╭──

(* ===== verification/ProcTable.v ===== *)
(** * What each operation does to the process table

    The scheduler and the calls of [Proc] only agree on a part of [struct proc]: number,
    state, parent, list pointers and whether the process is past its exit.  [table] is that
    part of the state.  For each operation one lemma says how it changes the table; everything
    else an operation does leaves it alone ([keeps]). *)

From S2P Require Export Proc.

Record core := Core {
  c_pid : Z;
  c_state : proc_state;
  c_parent : Z;
  c_next : Z;
  c_prev : Z;
  c_exited : bool
}.

Definition exited (c : context) : bool :=
  match c with InSched _ FromExit => true | _ => false end.
Definition core_of (x : proc) : core :=
  Core (p_pid x) (p_state x) (p_parent x) (p_next x) (p_prev x) (exited (p_context x)).

Definition set_c_state x c := Core (c_pid c) x (c_parent c) (c_next c) (c_prev c) (c_exited c).
Definition set_c_parent x c := Core (c_pid c) (c_state c) x (c_next c) (c_prev c) (c_exited c).
Definition set_c_next x c := Core (c_pid c) (c_state c) (c_parent c) x (c_prev c) (c_exited c).
Definition set_c_prev x c := Core (c_pid c) (c_state c) (c_parent c) (c_next c) x (c_exited c).
Definition set_c_exited x c := Core (c_pid c) (c_state c) (c_parent c) (c_next c) (c_prev c) x.

(** The process table: the cores, the head of the list, the first process, the next number
    and the running process. *)
Record table := Table {
  t_procs : gmap Z core;
  t_list : Z;
  t_init : Z;
  t_next_pid : Z;
  t_cur : Z
}.

Definition table_of {F} (s : kernel F) : table :=
  Table (core_of <$> procs s) (proc_list s) (init_proc s) (next_pid s) (cur s).
Definition with_procs (m : gmap Z core) (t : table) : table :=
  Table m (t_list t) (t_init t) (t_next_pid t) (t_cur t).

Section keeps.
Context {F : Type} `{SysEnv F} `{VmEnv} `{ProcEnv}.

(** An operation relates the states before and after whenever it returns. *)
Definition keeps {A} (R : kernel F → kernel F → Prop) (m : M (kernel F) A) : Prop :=
  ∀ s a s', m s = Ret (a, s') → R s s'.

Definition same_table (s s' : kernel F) : Prop := table_of s' = table_of s.

#[export] Instance same_table_preorder : PreOrder same_table.
Proof. split; unfold same_table; congruence. Qed.

Section rules.
Context (R : kernel F → kernel F → Prop) `{!PreOrder R}.

Lemma keeps_ret {A} (a : A) : keeps R (mret a).
Proof. intros s b s' [= <- <-]. reflexivity. Qed.
Lemma keeps_fail {A} (m : M (kernel F) A) : (∀ s, ∀ r, m s ≠ Ret r) → keeps R m.
Proof. intros Hm s a s' E. by apply Hm in E. Qed.
Lemma keeps_bind {A B} (m : M (kernel F) A) (k : A → M (kernel F) B) :
  keeps R m → (∀ a, keeps R (k a)) → keeps R (m ≫= k).
Proof.
  intros Hm Hk s b s'' (a & s' & E1 & E2)%mbind_inv. transitivity s'; [by eapply Hm|by eapply Hk].
Qed.
Lemma keeps_gets {A} (f : kernel F → A) : keeps R (gets f).
Proof. intros s a s' [= <- <-]. reflexivity. Qed.
Lemma keeps_mtry {A} (f : kernel F → option A) : keeps R (mtry f).
Proof. intros s a s'. unfold mtry. case_match; [|done]. intros [= <- <-]. reflexivity. Qed.
Lemma keeps_massert b : keeps R (massert b).
Proof. destruct b; [apply keeps_ret|]. by apply keeps_fail. Qed.
Lemma keeps_mwhen b (m : M (kernel F) unit) : keeps R m → keeps R (mwhen b m).
Proof. destruct b; [done|intros _; apply keeps_ret]. Qed.
End rules.

Lemma keeps_on_vm {A} (m : M vm A) : keeps same_table (on_vm m).
Proof. intros s a s'. unfold on_vm, zoom. case_match; try done. case_match. by intros [= <- <-]. Qed.
Lemma keeps_on_fs {A} (m : M (vfs F) A) : keeps same_table (on_fs m).
Proof. intros s a s'. unfold on_fs, zoom. case_match; try done. case_match. by intros [= <- <-]. Qed.
Lemma keeps_upd_proc p f : (∀ x, core_of (f x) = core_of x) → keeps same_table (upd_proc p f).
Proof.
  intros Hf s a s' (x & s1 & Hx & E)%mbind_inv. unfold get_proc, mtry in Hx.
  destruct (procs s !! p) as [y|] eqn:Ep; [|done]. injection Hx as <- <-.
  injection E as <- <-. unfold same_table, table_of. cbn. f_equal.
  rewrite fmap_insert, Hf. apply insert_id. by rewrite lookup_fmap, Ep.
Qed.
End keeps.

Create HintDb keeps.
#[export] Hint Resolve keeps_ret keeps_gets keeps_mtry keeps_massert keeps_on_vm keeps_on_fs : keeps.
#[export] Hint Extern 1 (PreOrder _) => apply same_table_preorder : keeps.
#[export] Hint Extern 2 (keeps _ (upd_proc _ _)) =>
  apply keeps_upd_proc; intros; reflexivity : keeps.

(** Go through an operation that never touches the process table. *)
Ltac keep_step :=
  match goal with
  | |- keeps _ (_ ≫= _) => apply keeps_bind; [apply _| |intros]
  | |- keeps _ (mwhen _ _) => apply keeps_mwhen; [apply _|]
  | |- keeps _ (modify _) => intros ? ? ? [= <- <-]; reflexivity
  | |- keeps _ mfault => by apply keeps_fail
  | |- keeps _ mspin => by apply keeps_fail
  | |- keeps _ mpanic => by apply keeps_fail
  | |- keeps _ (match ?x with _ => _ end) => destruct x
  | |- keeps _ _ => solve [eauto with keeps typeclass_instances]
  end.
Ltac keep := repeat keep_step.

Section keeping.
Context {F : Type} `{SysEnv F} `{VmEnv} `{ProcEnv}.
#[local] Abbreviation kept := (keeps (same_table (F := F))).
(* ===== verification/Sched.v ===== *)
(** * The scheduler and the system of processes

    [scheduler_turn] is one turn of the loop of [scheduler] ([kernel/proc/sched.c]) up to the
    [swtch] to a process, [sched_return] what follows when a process has called [sched].
    The relation [step] interleaves the scheduler, the wakeups of interrupt handlers that
    find the scheduler running, and everything the running process can do to the process
    table; anything else a process or a handler does (files, memory, devices, the tick
    counter) is the step that leaves the process table alone.

    The places where one process can take the CPU from another are those between two steps.
    A call that changes the table, and a turn of the scheduler, is one step: the theorems
    hold as long as no interrupt yields or wakes in the middle of one.  The code does not
    prevent that ([syscall_handler] enables interrupts, and the timer yields in the kernel),
    and [preempted_forks_lose_a_process] runs the code through such an interruption. *)

From S2P Require Export ProcTable.

Section sched.
Context {F : Type} `{SysEnv F} `{VmEnv} `{ProcEnv}.

(** ** The loop of [scheduler] *)

(** Before the loop: nobody runs, interrupts go on, and the list is walked from its head. *)
Definition scheduler_start : M (kernel F) Z :=
  modify (set_cur 0);; on_fs (intr_set true);; gets proc_list.

(** At the process [p] of the list: the process it switched to, or the next of the list. *)
Definition scheduler_turn (p : Z) : M (kernel F) (Z + Z) :=
  x ← get_proc p;
  tick ← gets tick_counter;
  mwhen (bool_decide (p_state x = SLEEPING) && negb (p_sleeping_due x =? -1) &&
         (u64 (p_sleeping_due x) <=? tick))
    (upd_proc p (set_p_sleeping_due (-1));; upd_proc p (set_p_state RUNNABLE));;
  x ← get_proc p;
  if bool_decide (p_state x = RUNNABLE) then
    upd_proc p (set_p_state RUNNING);;
    modify (set_cur p);;
    resume p;;
    mret (inl p)
  else mret (inr (p_next x)).

(** Back from the process [p]: the next of the list. *)
Definition sched_return (p : Z) : M (kernel F) Z :=
  modify (set_cur 0);;
  x ← get_proc p;
  mret (p_next x).

(** At the end of the list: whether all processes sleep. *)
Fixpoint all_sleeping (fuel : nat) (p : Z) : M (kernel F) bool :=
  if p =? 0 then mret true
  else
    match fuel with
    | O => mspin
    | S fuel =>
        x ← get_proc p;
        if bool_decide (p_state x = SLEEPING) then all_sleeping fuel (p_next x) else mret false
    end.

(** The end of a round: interrupts go on when all sleep; then the list from its head. *)
Definition scheduler_round : M (kernel F) Z :=
  fuel ← gets proc_fuel;
  h ← gets proc_list;
  all ← all_sleeping fuel h;
  mwhen all (on_fs (intr_set true));;
  gets proc_list.

(** The [for (;;)] loop from the process [p] on ([0] at the end of the list), up to the next
    [swtch]: the process that runs then. *)
Fixpoint scheduler (fuel : nat) (p : Z) : M (kernel F) Z :=
  match fuel with
  | O => mspin
  | S fuel =>
      if p =? 0 then h ← scheduler_round; scheduler fuel h
      else
        r ← scheduler_turn p;
        match r with
        | inl q => mret q
        | inr q => scheduler fuel q
        end
  end.

(** ** The system *)

(** The scheduler is about to look at a process ([AtSched 0] at the end of the list), or the
    process it switched to runs. *)
Inductive loc := AtSched (p : Z) | Running (p : Z).

(** The allocator's next addresses are not those of live processes, and the counter of
    process numbers has not wrapped. *)
Definition fresh_procs (s : kernel F) : Prop :=
  (∀ a, a ∈ frames (kvm s) → procs s !! a = None) ∧ NoDup (frames (kvm s)) ∧
  next_pid s < 2 ^ 31 - 1.

(** A call of the running process that ends without giving up the CPU. *)
Inductive call (s : kernel F) : kernel F → Prop :=
  | call_wakeup chan s' : wakeup chan s = Ret (tt, s') → call s s'
  | call_kill pid r s' : kill pid s = Ret (r, s') → call s s'
  | call_fork r s' : fresh_procs s → sys_fork s = Ret (r, s') → call s s'
  | call_clone flags stack ptid tls ctid r s' :
      fresh_procs s → sys_clone flags stack ptid tls ctid s = Ret (Done r, s') → call s s'
  | call_wait4 pid status options r s' :
      sys_wait4 pid status options s = Ret (Done r, s') → call s s'.

(** A call that ends in [sched]. *)
Inductive block (s : kernel F) : kernel F → Prop :=
  | block_sleep chan s' : sleep chan s = Ret (tt, s') → block s s'
  | block_yield s' : yield s = Ret (tt, s') → block s s'
  | block_timer user s' : timer_interrupt_handler user s = Ret (true, s') → block s s'
  | block_nanosleep sec nsec s' : sys_nanosleep sec nsec s = Ret (None, s') → block s s'
  | block_exit status s' : do_exit status s = Ret (tt, s') → block s s'.

Inductive step : kernel F * loc → kernel F * loc → Prop :=
  | step_other s l s' : same_table s s' → step (s, l) (s', l)
  | step_pick p s q s' :
      p ≠ 0 → scheduler_turn p s = Ret (inl q, s') → step (s, AtSched p) (s', Running q)
  | step_skip p s q s' :
      p ≠ 0 → scheduler_turn p s = Ret (inr q, s') → step (s, AtSched p) (s', AtSched q)
  | step_round s q s' :
      scheduler_round s = Ret (q, s') → step (s, AtSched 0) (s', AtSched q)
  | step_irq p chan s s' :
      wakeup chan s = Ret (tt, s') → step (s, AtSched p) (s', AtSched p)
  | step_call p s s' : call s s' → step (s, Running p) (s', Running p)
  | step_block p s s1 q s2 :
      block s s1 → sched_return p s1 = Ret (q, s2) → step (s, Running p) (s2, AtSched q).

(** ** Preemption inside a call

    [call] is a whole call: between two of its accesses to the process table no other process
    runs.  The code does not see to that: [syscall_handler] enables interrupts and the timer
    yields in the kernel too.  [fork_first] is [fork] up to and with the assignment
    [child->next = proc_list]; [link_rest] is what is left of [link_child]. *)

Definition link_next (child : Z) : M (kernel F) unit :=
  h ← gets proc_list; upd_proc child (set_p_next h).
Definition link_rest (child : Z) : M (kernel F) unit :=
  h ← gets proc_list; upd_proc h (set_p_prev child);; modify (set_proc_list child).
Definition fork_first : M (kernel F) Z :=
  parent ← myproc;
  child ← alloc_proc;
  massert (ctrue child);;
  fork_copy parent child;;
  upd_proc child (λ c, set_p_state RUNNABLE (set_p_parent parent c));;
  link_next child;;
  mret child.

(** The timer interrupt: the running process yields, and the scheduler finds another one. *)
Definition preempt : M (kernel F) Z :=
  p ← myproc;
  on_fs (intr_set false);;
  timer_interrupt_handler false;;
  q ← sched_return p;
  fuel ← gets (λ s, 2 * base.size (procs s) + 1)%nat;
  scheduler fuel q.

(** The processes a walk over the list finds. *)
Fixpoint listed (fuel : nat) (s : kernel F) (p : Z) : list Z :=
  match fuel, procs s !! p with
  | S fuel, Some x => p :: listed fuel s (p_next x)
  | _, _ => []
  end.

(** ** The invariant *)

(** Nobody, or a process that is no zombie unless it is the first one. *)
Definition parent_ok (t : table) (q : Z) : Prop :=
  q = 0 ∨ ∃ d, t_procs t !! q = Some d ∧ (c_state d = ZOMBIE → q = t_init t).

Record wf (t : table) : Prop := {
  wf_list : ∃ l, pseg (t_procs t) 0 (t_list t) l 0 ∧ NoDup l ∧
    ∀ p, p ∈ l ↔ is_Some (t_procs t !! p);
  wf_init : is_Some (t_procs t !! t_init t);
  wf_parent : ∀ p c, t_procs t !! p = Some c → parent_ok t (c_parent c);
  wf_pid : ∀ p c, t_procs t !! p = Some c → 0 < c_pid c < t_next_pid t;
  wf_pid_inj : ∀ p q c d, t_procs t !! p = Some c → t_procs t !! q = Some d →
    c_pid c = c_pid d → p = q;
  wf_exited : ∀ p c, t_procs t !! p = Some c → c_exited c = true → c_state c = ZOMBIE
}.

(** Nobody runs but, if it is given, the process [o]. *)
Definition runs (t : table) (o : option Z) : Prop :=
  (∀ p c, t_procs t !! p = Some c → c_state c = RUNNING ↔ o = Some p) ∧
  match o with Some p => is_Some (t_procs t !! p) | None => True end.

Definition loc_ok (t : table) (l : loc) : Prop :=
  match l with
  | AtSched p => runs t None ∧ t_cur t = 0 ∧ (p = 0 ∨ is_Some (t_procs t !! p))
  | Running p => runs t (Some p) ∧ t_cur t = p
  end.

Definition inv (x : kernel F * loc) : Prop := wf (table_of x.1) ∧ loc_ok (table_of x.1) x.2.

(** A change of the processes one by one that keeps numbers and list pointers. *)
Definition pointwise (R : Z → core → core → Prop) (t t' : table) : Prop :=
  (∀ p, option_Forall2 (R p) (t_procs t !! p) (t_procs t' !! p)) ∧
  t_list t' = t_list t ∧ t_init t' = t_init t ∧ t_next_pid t' = t_next_pid t.

Section pointwise.
Context (R : Z → core → core → Prop) (t t' : table).
Hypothesis Hpt : pointwise R t t'.
Hypothesis Hlinks : ∀ p c c', R p c c' → same_links c c' ∧ c_pid c' = c_pid c.

Lemma pw_back p c' : t_procs t' !! p = Some c' → ∃ c, t_procs t !! p = Some c ∧ R p c c'.
Proof. intros E. destruct Hpt as [Hp _]. specialize (Hp p). rewrite E in Hp. inversion Hp. eauto. Qed.
Lemma pw_forth p c : t_procs t !! p = Some c → ∃ c', t_procs t' !! p = Some c' ∧ R p c c'.
Proof. intros E. destruct Hpt as [Hp _]. specialize (Hp p). rewrite E in Hp. inversion Hp. eauto. Qed.

Lemma pw_wf :
  wf t →
  (∀ p c c', t_procs t !! p = Some c → R p c c' → parent_ok t' (c_parent c')) →
  (∀ p c c', R p c c' → (c_exited c = true → c_state c = ZOMBIE) →
     c_exited c' = true → c_state c' = ZOMBIE) →
  wf t'.
Proof.
  intros [(l & Hl & Hn & Hd) [ci Hi] _ Hpid Hinj Hex] Hpar Hexit.
  pose proof Hpt as (_ & E1 & E2 & E3). split.
  - exists l. rewrite E1. split_and!; [|done|].
    + eapply pseg_ext; [|exact Hl]. intros a c _ Hc. destruct (pw_forth _ _ Hc) as (c' & Hc' & HR).
      exists c'. split; [done|]. by apply Hlinks in HR as [? _].
    + intros p. rewrite Hd. split; intros [c Hc].
      * destruct (pw_forth _ _ Hc) as (? & ? & _). eauto.
      * destruct (pw_back _ _ Hc) as (? & ? & _). eauto.
  - rewrite E2. destruct (pw_forth _ _ Hi) as (c' & Hc' & HR). eauto.
  - intros p c' (c & Hc & HR)%pw_back. eauto.
  - intros p c' (c & Hc & HR)%pw_back. apply Hlinks in HR as [_ ->]. rewrite E3. eauto.
  - intros p q c' d' (c & Hc & HRc)%pw_back (d & Hd' & HRd)%pw_back.
    apply Hlinks in HRc as [_ ->]. apply Hlinks in HRd as [_ ->]. eauto.
  - intros p c' (c & Hc & HR)%pw_back. eauto.
Qed.
End pointwise.

(** A parent that is there stays one when no process becomes a zombie but perhaps the first. *)
Lemma parent_ok_mono t t' q :
  t_init t' = t_init t →
  (∀ d, t_procs t !! q = Some d → ∃ d', t_procs t' !! q = Some d' ∧
     (c_state d' = ZOMBIE → c_state d = ZOMBIE ∨ q = t_init t)) →
  parent_ok t q → parent_ok t' q.
Proof.
  intros E Hd [?|(d & Hq & Hz)]; [by left|right]. destruct (Hd d Hq) as (d' & Hq' & Hz').
  exists d'. split; [done|]. rewrite E. intros [?|?]%Hz'; auto.
Qed.

Lemma wake_links c c' : wake_core c c' → same_links c c' ∧ c_pid c' = c_pid c.
Proof. by intros [->|[_ ->]]. Qed.
Lemma wake_zombie c c' : wake_core c c' → c_state c' = ZOMBIE ↔ c_state c = ZOMBIE.
Proof. intros [->|[E ->]]; [done|]. rewrite E. done. Qed.
Lemma wake_running c c' : wake_core c c' → c_state c' = RUNNING ↔ c_state c = RUNNING.
Proof. intros [->|[E ->]]; [done|]. rewrite E. done. Qed.

Lemma woken_wf t t' : wf t → woken t t' → wf t'.
Proof.
  intros Hwf (Hw & E1 & E2 & E3 & E4).
  assert (Hpt : pointwise (λ _, wake_core) t t') by done.
  apply (pw_wf _ _ _ Hpt); [intros ???; apply wake_links|done|..].
  - intros p c c' Hp Hc. rewrite (wake_core_parent _ _ Hc).
    apply (parent_ok_mono t); [done| |by eapply wf_parent]. intros d Hd.
    destruct (pw_forth _ _ _ Hpt _ _ Hd) as (d' & Hd' & Hdd). exists d'. split; [done|].
    rewrite (wake_zombie _ _ Hdd). by left.
  - intros p c c' [->|[E ->]] Hex; [done|]. cbn. intros Hx. specialize (Hex Hx). congruence.
Qed.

╰──

• _What needs to be done_
Copy verbatim, from the listing above, each line from the one containing "mwhen all (on_fs (intr_set true));;" down to the one containing "Definition fresh_procs (s", inclusive.

• _Output below_
  mwhen all (on_fs (intr_set true));;
  gets proc_list.

(** The [for (;;)] loop from the process [p] on ([0] at the end of the list), up to the next
    [swtch]: the process that runs then. *)
Fixpoint scheduler (fuel : nat) (p : Z) : M (kernel F) Z :=
  match fuel with
  | O => mspin
  | S fuel =>
      if p =? 0 then h ← scheduler_round; scheduler fuel h
      else
        r ← scheduler_turn p;
        match r with
        | inl q => mret q
        | inr q => scheduler fuel q
        end
  end.

(** ** The system *)

(** The scheduler is about to look at a process ([AtSched 0] at the end of the list), or the
    process it switched to runs. *)
Inductive loc := AtSched (p : Z) | Running (p : Z).

(** The allocator's next addresses are not those of live processes, and the counter of
    process numbers has not wrapped. *)
Definition fresh_procs (s : kernel F) : Prop :=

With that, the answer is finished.